## WORK TO COMPLETE
Line count for "induction": give the number of lines in the records below that hold it, and nothing else.

## EXERCISE MATERIALS
※
Lemma mwr_tail_halts (ns : list string) l d bs n c : 0 <= n < 1000 -> Z.of_nat (length bs) < 1000 ->
  vhalts (U:=U) (lcv ns) mwr_tail (LV l d) (ws sv bs n c)
    (lit "traps: count=0\nchecks: " ++ fmt_dec n ++ lit " mismatches: " ++ fmt_dec (nfalse bs) ++ lit "\ndigest: " ++
     fmt_hex (fnv_word c 0) ++ lit "\n" ++ (if forallb id bs then lit "RESULT: PASS\n" else lit "RESULT: FAIL\n"))
    (LV l (if forallb id bs then FINISHER_PASS else d)) (ws sv bs n (fnv_word c 0)).
Proof.
  intros Hn Hl. pose proof (nfalse_bound bs) as Hb.
  assert (u64 n = n) as E1 by (apply u64_small; unfold is_u64; lia).
  assert (u64 (nfalse bs) = nfalse bs) as E2 by (apply u64_small; unfold is_u64; lia).
  unfold mwr_tail. eapply vhalts_conv.
  - do 3 lstep. eapply vhalts_bind0; [now apply vruns_unless|]. do 6 lstep. cbn [checks ws]. do 3 lstep. cbn [fails ws]. do 4 lstep.
    cbn [csum ws]. eapply vhalts_bind; [apply vruns_prints, prints_hex, fnv_word_u64|]. lstep. apply pass_fail_halts.
  - rewrite E1, E2. generalize (fmt_dec n) (fmt_dec (nfalse bs)). intros. text_eq.
Qed.

Definition mwr_checks (t m e : Z) : list bool :=
  mie_clear m :: tv_checks trap_entry t ++ [mie_clear m; mie_zero e =? 0] ++ b_bs (mie_bits e) ++
  [union_ok e; mie_third e =? mie_one e; Z.land (mie_third e) 0xfff =? mie_sticky e; mie_rst e =? e; mie_clear m].
Definition mwr_fed (m e g : Z) : list Z :=
  [e; m; g] ++ [ALL_ONES; mie_one e; mie_zero e] ++ b_fed (mie_bits e) ++ [mie_sticky e; mie_third e; mie_rst e; m; 0].
Definition mwr_log (t m e g : Z) : list Z :=
  lit "mie-write-readback: mie all-ones WARL write/readback probe\n" ++ chk (mie_clear m) "mstatus.MIE set at boot" ++
  lit "trap: mtvec=" ++ fmt_hex (tv trap_entry t) ++ lit "\n" ++ tv_text trap_entry t ++
  lit "boot: mie=" ++ fmt_hex e ++ lit " mstatus=" ++ fmt_hex m ++ lit " mideleg=" ++ fmt_hex g ++ lit "\n" ++
  chk (mie_clear m) "mstatus.MIE not clear at boot" ++
  lit "phase1 ones: mie=" ++ fmt_hex (mie_one e) ++ lit "\nphase1 zero: mie=" ++ fmt_hex (mie_zero e) ++ lit "\n" ++
  chk (mie_zero e =? 0) "phase 1: zero write did not read back 0" ++
  b_text (mie_bits e) ++ chk (union_ok e) "phase 2: no bit stuck but phase 1 read back nonzero" ++
  lit "phase2 sticky-union: mie=" ++ fmt_hex (mie_sticky e) ++ lit "\nphase3 ones: mie=" ++ fmt_hex (mie_third e) ++ lit "\n" ++
  chk (mie_third e =? mie_one e) "phase 3: all-ones readback differs from phase 1" ++
  chk (Z.land (mie_third e) 0xfff =? mie_sticky e) "phase 3: low-12-bit all-ones readback differs from per-bit union" ++
  lit "restored: mie=" ++ fmt_hex (mie_rst e) ++ lit " mstatus=" ++ fmt_hex m ++ lit "\n" ++
  chk (mie_rst e =? e) "mie did not restore to the boot value" ++ chk (mie_clear m) "mstatus.MIE changed during run" ++
  lit "traps: count=0\nchecks: " ++ fmt_dec (Z.of_nat (length (mwr_checks t m e))) ++
  lit " mismatches: " ++ fmt_dec (nfalse (mwr_checks t m e)) ++ lit "\ndigest: " ++
  fmt_hex (fold_left fnv_word (mwr_fed m e g) 14695981039346656037) ++ lit "\n" ++
  (if forallb id (mwr_checks t m e) then lit "RESULT: PASS\n" else lit "RESULT: FAIL\n").

Lemma bit_bs_length l r : (length (b_bs (fold_left bit_step l r)) <= length (b_bs r) + length l)%nat.
Proof.
  revert r. induction l as [|b l IH]; intros r; [cbn; lia|]. cbn [fold_left length]. specialize (IH (bit_step r b)).
  assert (length (b_bs (bit_step r b)) <= length (b_bs r) + 1)%nat; [|lia]. unfold bit_step. cbv zeta. cbn [b_bs].
  destruct (_ || _); rewrite ?length_app; cbn [length]; lia.
Qed.

Lemma bit_text_bytes l r : Forall (fun c => 0 <= c < 256) (b_text r) -> Forall (fun c => 0 <= c < 256) (b_text (fold_left bit_step l r)).
Proof.
  revert r. induction l as [|b l IH]; intros r Hr; [exact Hr|]. cbn [fold_left]. apply IH. unfold bit_step. cbv zeta. cbn [b_text].
  warl_bytes.
Qed.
※
## TASK ANSWER
2